Define el Diccionario de la Real Academia al vocablo ‘rábula’ de la siguiente manera: “abogado indocto, charlatán y vocinglero”.

La definición parece hecha a la medida de Eduardo Montealegre y Jorge Fernando Perdomo, dos abogados supuestamente penalistas que nunca en su vida han sido vistos en acción ante una baranda judicial. 

Montealegre, un burócrata y contratista enfermizo, brincó de cargo en cargo, hasta llegar a la fiscalía general de la nación. Antes de eso, fungió como viceprocurador y tuvo un paso fugaz por la Corte Constitucional, tribunal al que misteriosamente renunció para irse a asesorar en la oscuridad a uno de los peores asaltantes y defraudadores del sistema de salud de nuestro país, Carlos Palacino, otrora hombre fuerte de ‘Saludcoop’ y responsable de la desaparición de billones de pesos del sistema general de seguridad social en salud. 

Montealegre era a Palacino lo que Tom Hagen era a don Vito Corleone, ‘El Padrino’: su consigliere. El hombre de confianza, asesor, la voz que le hablaba al oído y le trazaba el camino para hacerle el quite a la acción de la justicia. 

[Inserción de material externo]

Lemma encrypt_schedule u bits Nk key : key_size bits Nk → bytes u → length (rd_key key) = 60%nat →
  let ks := round_keys (Nk + 7) (expanded Nk (user_key u Nk)) in
  ∃ key', AES_set_encrypt_key (Some u) bits (Some key) = (0, Some key') ∧ length (rd_key key') = 60%nat ∧
    is_schedule key' (nthS ks 0) (take (Nk + 5) (drop 1 ks)) (nthS ks (Nk + 6)).
Proof.
  intros Hk Hu Hl ks. destruct (set_encrypt_key_words u bits Nk key Hk Hu Hl) as (rd & E & Hb & Hrd & rest & Hw).
  eexists. split; [exact E|]. split; [exact Hrd|].
  assert (length (expanded Nk (user_key u Nk)) = (4 * (Nk + 7))%nat) as Hle.
  { unfold expanded. rewrite length_KeyExpansion, length_user_key. unfold key_size in Hk. lia. }
  assert (length ks = (Nk + 5 + 2)%nat) as Hlk by (unfold ks; rewrite length_round_keys; lia).
  pose proof (split_keys ks (Nk + 5) Hlk) as Hsp. replace (Nk + 5 + 1)%nat with (Nk + 6)%nat in Hsp by lia.
  pose proof (round_keys_bytes (Nk + 7) _ Hb) as Hkb. fold ks in Hkb.
  assert (length (take (Nk + 5) (drop 1 ks)) = (Nk + 5)%nat) as Hmid by (rewrite length_take, length_drop; lia).
  split.
  - cbn [rounds]. rewrite Hmid. lia.
  - rewrite Hmid. destruct Hk as [[_ ->]|[[_ ->]|[_ ->]]]; [by exists 4%nat|by exists 5%nat|by exists 6%nat].
  - exists rest. cbn [rd_key]. rewrite <- Hsp, Hw. f_equal. by apply round_keys_schedule.
  - rewrite Hsp in Hkb. inversion_clear Hkb as [|? ? H0 Hr]. apply Forall_app in Hr as [Hm Hn].
    apply Forall_inv in Hn. done.
Qed.

(** The two loops of [AES_set_decrypt_key] on the three sizes of schedules. *)
Definition quad_words (q : quad) : list Z := let '(a, b, c, d) := q in [a; b; c; d].
Definition quad_map (f : Z → Z) (q : quad) : list Z := f <$> quad_words q.

Lemma decrypt_words f n (q0 : quad) (mid : list quad) (qn : quad) rest : (n = 9 ∨ n = 11 ∨ n = 13)%nat → length mid = n →
  transform_keys f n (reverse_keys (S n) (quad_words q0 ++ concat (quad_words <$> mid) ++ quad_words qn ++ rest) 0 (4 * S n)) 0 =
  quad_words qn ++ concat (quad_map f <$> reverse mid) ++ quad_words q0 ++ rest.
Proof.
  intros Hn Hl. destruct q0 as [[[? ?] ?] ?], qn as [[[? ?] ?] ?].
  destruct Hn as [->|[->| ->]].
  - do 9 (destruct mid as [|[[[? ?] ?] ?] mid]; [done|]). destruct mid; [|done]. vm_compute. reflexivity.
  - do 11 (destruct mid as [|[[[? ?] ?] ?] mid]; [done|]). destruct mid; [|done]. vm_compute. reflexivity.
  - do 13 (destruct mid as [|[[[? ?] ?] ?] mid]; [done|]). destruct mid; [|done]. vm_compute. reflexivity.
Qed.

Lemma schedule_quads ks : schedule ks = concat (quad_words <$> (qrepr <$> ks)).
Proof. induction ks as [|k ks IH]; [done|]. unfold schedule in *. cbn. by rewrite IH. Qed.

Lemma transform_schedule ks : Forall sbytes ks →
  concat (quad_map inv_mix_word <$> (qrepr <$> ks)) = schedule (InvMixColumns <$> ks).
Proof.
  induction 1 as [|k ks (?&?&?&?) _ IH]; [done|].
  rewrite !fmap_cons. cbn [concat]. rewrite IH. unfold schedule. rewrite fmap_cons. cbn [concat]. f_equal.
  unfold quad_map, key_words. cbn. by rewrite !inv_mix_word_spec by done.
Qed.

Lemma InvMixColumns_bytes k : sbytes k → sbytes (InvMixColumns k).
Proof. apply smap_bytes. intros w. apply mix_bytes. Qed.

Lemma decrypt_schedule u bits Nk key : key_size bits Nk → bytes u → length (rd_key key) = 60%nat →
  let ks := round_keys (Nk + 7) (expanded Nk (user_key u Nk)) in
  ∃ key', AES_set_decrypt_key (Some u) bits (Some key) = (0, Some key') ∧
    is_schedule key' (nthS ks (Nk + 6)) (InvMixColumns <$> reverse (take (Nk + 5) (drop 1 ks))) (nthS ks 0).
Proof.
  intros Hk Hu Hl ks. destruct (encrypt_schedule u bits Nk key Hk Hu Hl) as (key1 & E & _ & Hs). fold ks in Hs.
  unfold AES_set_decrypt_key. rewrite E. cbn [Z.ltb Z.compare]. eexists. split; [reflexivity|].
  destruct Hs as [Hr Hp [rest Hw] (H0 & Hm & Hn)]. set (mid := take (Nk + 5) (drop 1 ks)) in *.
  assert (length mid = (Nk + 5)%nat) as Hmid.
  { unfold mid. rewrite length_take, length_drop. unfold ks. rewrite length_round_keys. lia. }
  replace (Z.to_nat (rounds key1)) with (S (length mid)) by lia. rewrite Nat.sub_succ, Nat.sub_0_r.
  split.
  - cbn [rounds]. by rewrite Hr, length_fmap, length_reverse.
  - by rewrite length_fmap, length_reverse.
  - exists rest. cbn [rd_key]. rewrite Hw.
    change (nthS ks 0 :: mid ++ [nthS ks (Nk + 6)]) with ([nthS ks 0] ++ mid ++ [nthS ks (Nk + 6)]).
    rewrite schedule_quads, !fmap_app, !concat_app. cbn [fmap list_fmap concat]. rewrite !app_nil_r, <- !app_assoc.
    rewrite decrypt_words; [|rewrite Hmid; unfold key_size in Hk; lia|by rewrite length_fmap].
    rewrite <- fmap_reverse, transform_schedule by (by apply Forall_reverse).
    unfold schedule. rewrite fmap_cons, fmap_app. cbn [concat]. rewrite concat_app. cbn [fmap list_fmap concat].
    by rewrite app_nil_r, <- !app_assoc.
  - split_and!; [done| |done]. apply Forall_fmap. apply Forall_reverse. eapply Forall_impl; [|exact Hm]. apply InvMixColumns_bytes.
Qed.

(** ** The theorems *)

(** What a caller with zeroed memory has after the key setup. *)
Definition key0 : AES_KEY := mkKEY (replicate 60 0) 0.
Definition set_key (setup : option (list Z) → Z → option AES_KEY → Z * option AES_KEY) (u : list Z) (bits : Z) : AES_KEY :=
  default key0 (setup (Some u) bits (Some key0)).2.

Lemma encrypt_block u bits Nk p : key_size bits Nk → bytes u → block p →
  AES_encrypt (set_key AES_set_encrypt_key u bits) p = to_block (AES Nk (user_key u Nk) (of_block p)).
Proof.
  intros Hk Hu Hp. destruct (block_cases p Hp) as (s & Hs & ->). rewrite of_to_block.
  destruct (encrypt_schedule u bits Nk key0 Hk Hu eq_refl) as (key & E & _ & Hsch). unfold set_key. rewrite E.
  by apply AES_encrypt_cipher.
Qed.

(** Inverse functions on states give inverse functions on blocks. *)
Lemma state_permutation (E D : state → state) enc dec :
  (∀ s, sbytes s → enc (to_block s) = to_block (E s) ∧ sbytes (E s) ∧ D (E s) = s) →
  (∀ s, sbytes s → dec (to_block s) = to_block (D s) ∧ sbytes (D s) ∧ E (D s) = s) →
  BlockPermutation enc dec.
Proof.
  intros HE HD. split; [split|].
  - intros p Hp. destruct (block_cases p Hp) as (s & Hs & ->). destruct (HE s Hs) as (-> & H & _). by apply block_to_block.
  - intros p Hp. destruct (block_cases p Hp) as (s & Hs & ->). destruct (HD s Hs) as (-> & H & _). by apply block_to_block.
  - intros p Hp. destruct (block_cases p Hp) as (s & Hs & ->). destruct (HE s Hs) as (-> & H & Hi).
    destruct (HD _ H) as (-> & _ & _). by rewrite Hi.
  - intros p Hp. destruct (block_cases p Hp) as (s & Hs & ->). destruct (HD s Hs) as (-> & H & Hi).
    destruct (HE _ H) as (-> & _ & _). by rewrite Hi.
Qed.

Lemma Cipher_bytes k0 ks kn s : sbytes k0 → Forall sbytes ks → sbytes kn → sbytes s → sbytes (Cipher k0 ks kn s).
Proof.
  intros. apply sxor_bytes; [|done]. apply ShiftRows_bytes, SubBytes_bytes, rounds_bytes; [done|by apply sxor_bytes].
Qed.

Lemma EqInvCipher_bytes k0 ks kn s : sbytes k0 → Forall sbytes ks → sbytes kn → sbytes s →
  sbytes (EqInvCipher kn (InvMixColumns <$> reverse ks) k0 s).
Proof.
  intros. apply sxor_bytes; [|done]. apply unsub_bytes, rounds_inv_rounds; [done|by apply sxor_bytes].
Qed.

Lemma AES_permutation u bits Nk : key_size bits Nk → bytes u →
  BlockPermutation (AES_encrypt (set_key AES_set_encrypt_key u bits)) (AES_decrypt (set_key AES_set_decrypt_key u bits)).
Proof.
  intros Hk Hu.
  destruct (encrypt_schedule u bits Nk key0 Hk Hu eq_refl) as (ke & Ee & _ & He).
  destruct (decrypt_schedule u bits Nk key0 Hk Hu eq_refl) as (kd & Ed & Hd).
  pose proof He as [_ _ _ (H0 & Hm & Hn)]. unfold set_key. rewrite Ee, Ed. cbn [snd default].
  eapply state_permutation; intros s Hs; split_and!.
  - by apply (AES_encrypt_cipher ke _ _ _ s He).
  - by apply Cipher_bytes.
  - by apply EqInvCipher_Cipher.
  - by apply (AES_decrypt_cipher kd _ _ _ s Hd).
  - by apply EqInvCipher_bytes.
  - by apply Cipher_EqInvCipher.
Qed.

(** C30: for a key of 128, 192 or 256 bits, [AES_encrypt] with the schedule that [AES_set_encrypt_key] computes,
    on tables and 32-bit words, is the cipher of FIPS 197 under the expansion of that key: the S-box is inversion
    in the field followed by the affine map, the rounds are [SubBytes], [ShiftRows], [MixColumns] and
    [AddRoundKey]. *)
Theorem AES_encrypt_fips u bits Nk p : key_size bits Nk → bytes u → block p →
  AES_encrypt (set_key AES_set_encrypt_key u bits) p = to_block (AES Nk (user_key u Nk) (of_block p)).
Proof. apply encrypt_block. Qed.

Lemma AES_encrypt_fips_witness :
  AES_encrypt (set_key AES_set_encrypt_key (seqZ 0 16) 128) ((λ x, 17 * x) <$> seqZ 0 16) =
    to_block (AES 4 (user_key (seqZ 0 16) 4) (of_block ((λ x, 17 * x) <$> seqZ 0 16))) ∧
  be_load (AES_encrypt (set_key AES_set_encrypt_key (seqZ 0 16) 128) ((λ x, 17 * x) <$> seqZ 0 16)) =
    0x69c4e0d86a7b0430d8cdb78070b4c55a.
Proof.
  split; [|vm_compute; reflexivity].
  apply AES_encrypt_fips; [left; done| |]; apply (bool_decide_eq_true_1 _); vm_compute; reflexivity.
Defined.

(** C31: for every key of 128, 192 or 256 bits, the key setups and the two block functions of AES give a
    permutation of the blocks and its inverse: [AES_decrypt], with the reversed schedule through the inverse
    MixColumn transform, undoes [AES_encrypt], and the other way round.  This is the interface that the modes of
    operation are verified against. *)
Theorem AES_decrypt_inverse u bits Nk : key_size bits Nk → bytes u →
  BlockPermutation (AES_encrypt (set_key AES_set_encrypt_key u bits)) (AES_decrypt (set_key AES_set_decrypt_key u bits)).
Proof. apply AES_permutation. Qed.

Lemma AES_decrypt_inverse_witness :
  AES_decrypt (set_key AES_set_decrypt_key (seqZ 7 32) 256) (AES_encrypt (set_key AES_set_encrypt_key (seqZ 7 32) 256) (seqZ 3 16)) =
  seqZ 3 16.
Proof.
  assert (bytes (seqZ 7 32)) as Hu by (apply (bool_decide_eq_true_1 _); vm_compute; reflexivity).
  assert (block (seqZ 3 16)) as Hb by (apply (bool_decide_eq_true_1 _); vm_compute; reflexivity).
  exact (dec_enc (BlockInverse := block_perm_inverse (BlockPermutation := AES_decrypt_inverse (seqZ 7 32) 256 8 (or_intror (or_intror (conj eq_refl eq_refl))) Hu)) _ Hb).
Defined.

(** Keys of other sizes and missing arguments are refused and leave the key alone. *)
Lemma AES_set_encrypt_key_refuses u bits key : bits ≠ 128 → bits ≠ 192 → bits ≠ 256 →
  AES_set_encrypt_key u bits key = (match u, key with Some _, Some _ => -2 | _, _ => -1 end, key).
Proof.
  intros. unfold AES_set_encrypt_key. destruct u, key; try done. by rewrite !(proj2 (Z.eqb_neq _ _)).
Qed.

Se hizo elegir como fiscal general con un mandato, o un poder específico: traspapelar la investigación por el saqueo a la salud y el brutal desfalco de ‘Saludcoop’. Gracias a los buenos oficios de Montealegre, Palacino pudo vivir durante largo tiempo y espléndidamente en su lujosa mansión de Palm Beach.

Es ampliamente conocida la corrupción y la vagabundería que se enquistó en el ‘búnker’ de la fiscalía durante la vulgar administración de Montealegre quien desde que llegó a ese cargo, designó como lugarteniente suyo a Jorge Fernando Perdomo Torres. 

Perdomo es otro abogado sin trayectoria ninguna en el litigio. Dedicó buena parte de su vida a estudiar en Europa y a servir como profesor auxiliar en la Universidad Externado de Colombia. 

Dicen algunos de sus colegas que Perdomo, proclive a acosar al personal masculino de la fiscalía, en su vida “ha sacado a un raponero de la cárcel”. 

Malos para el ejercicio del derecho penal, pero muy eficaces en la planificación y ejecución de montajes, Montealegre y Perdomo convirtieron a la fiscalía en una innoble policía política. 

Ellos se encargaron de estructurar el espectáculo del ‘hacker’ Sepúlveda para impedir la victoria del uribismo en las elecciones de 2014.  

Su inquina contra el presidente Uribe es desbordada. De la nada, y valiéndose de dos falsos testigos -uno de ellos un enfermo mental-, avivaron una investigación temeraria contra Santiago, el hermano menor del exmandatario, a quien acusaron miserablemente de ser el creador de una bandola paramilitar.

De cara al proceso contra Uribe, y faltando pocas horas para que tuviera lugar la diligencia ante una juez de garantías, los rábulas Montealegre y Perdomo salieron con el cuento de que ellos son víctimas del expresidente. Tratan de justificar su posición echando mano de una situación absurda. 

En la investigación que adelantó la corte suprema, se oyó el lúcido y claro testimonio de la exfiscal Hilda Janeth Niño Farfán quien narró con lujo de detalles cómo Montealegre y Perdomo ordenaban acorralamientos mentirosos, infames y falsos desde la fiscalía general. 

Esa declaración, que debe ser oída con toda la atención por parte de la justicia, desató la ira de Montealegre y la histeria de Perdomo Torres -conocido como ‘el caballero de la rosa’-, quienes se inventaron que el testimonio de la doctora Niño Farfán es un montaje urdido por el doctor Uribe Vélez. 

Denotando su absoluto desconocimiento del derecho penal y procesal, se agarraron de ese argumento evidentemente falaz para solicitar ser reconocidos como víctimas en la investigación que empezará a adelantar la fiscalía general en contra del presidente Uribe, por el supuesto soborno de testigos. 

Cuesta entender que en la fallida diligencia, donde la juez de garantías no quiso resolver el asunto por el que fue solicitada la audiencia, Montealegre y Perdomo, cual ‘lagartos’, hayan podido estar presentes y, además, intervenir. 

Claro que, en virtud de esa intromisión, el país pudo verlos por primera vez en un juzgado donde ellos mismos se encargaron de hacer axiomática su condición de rábulas y marrulleros.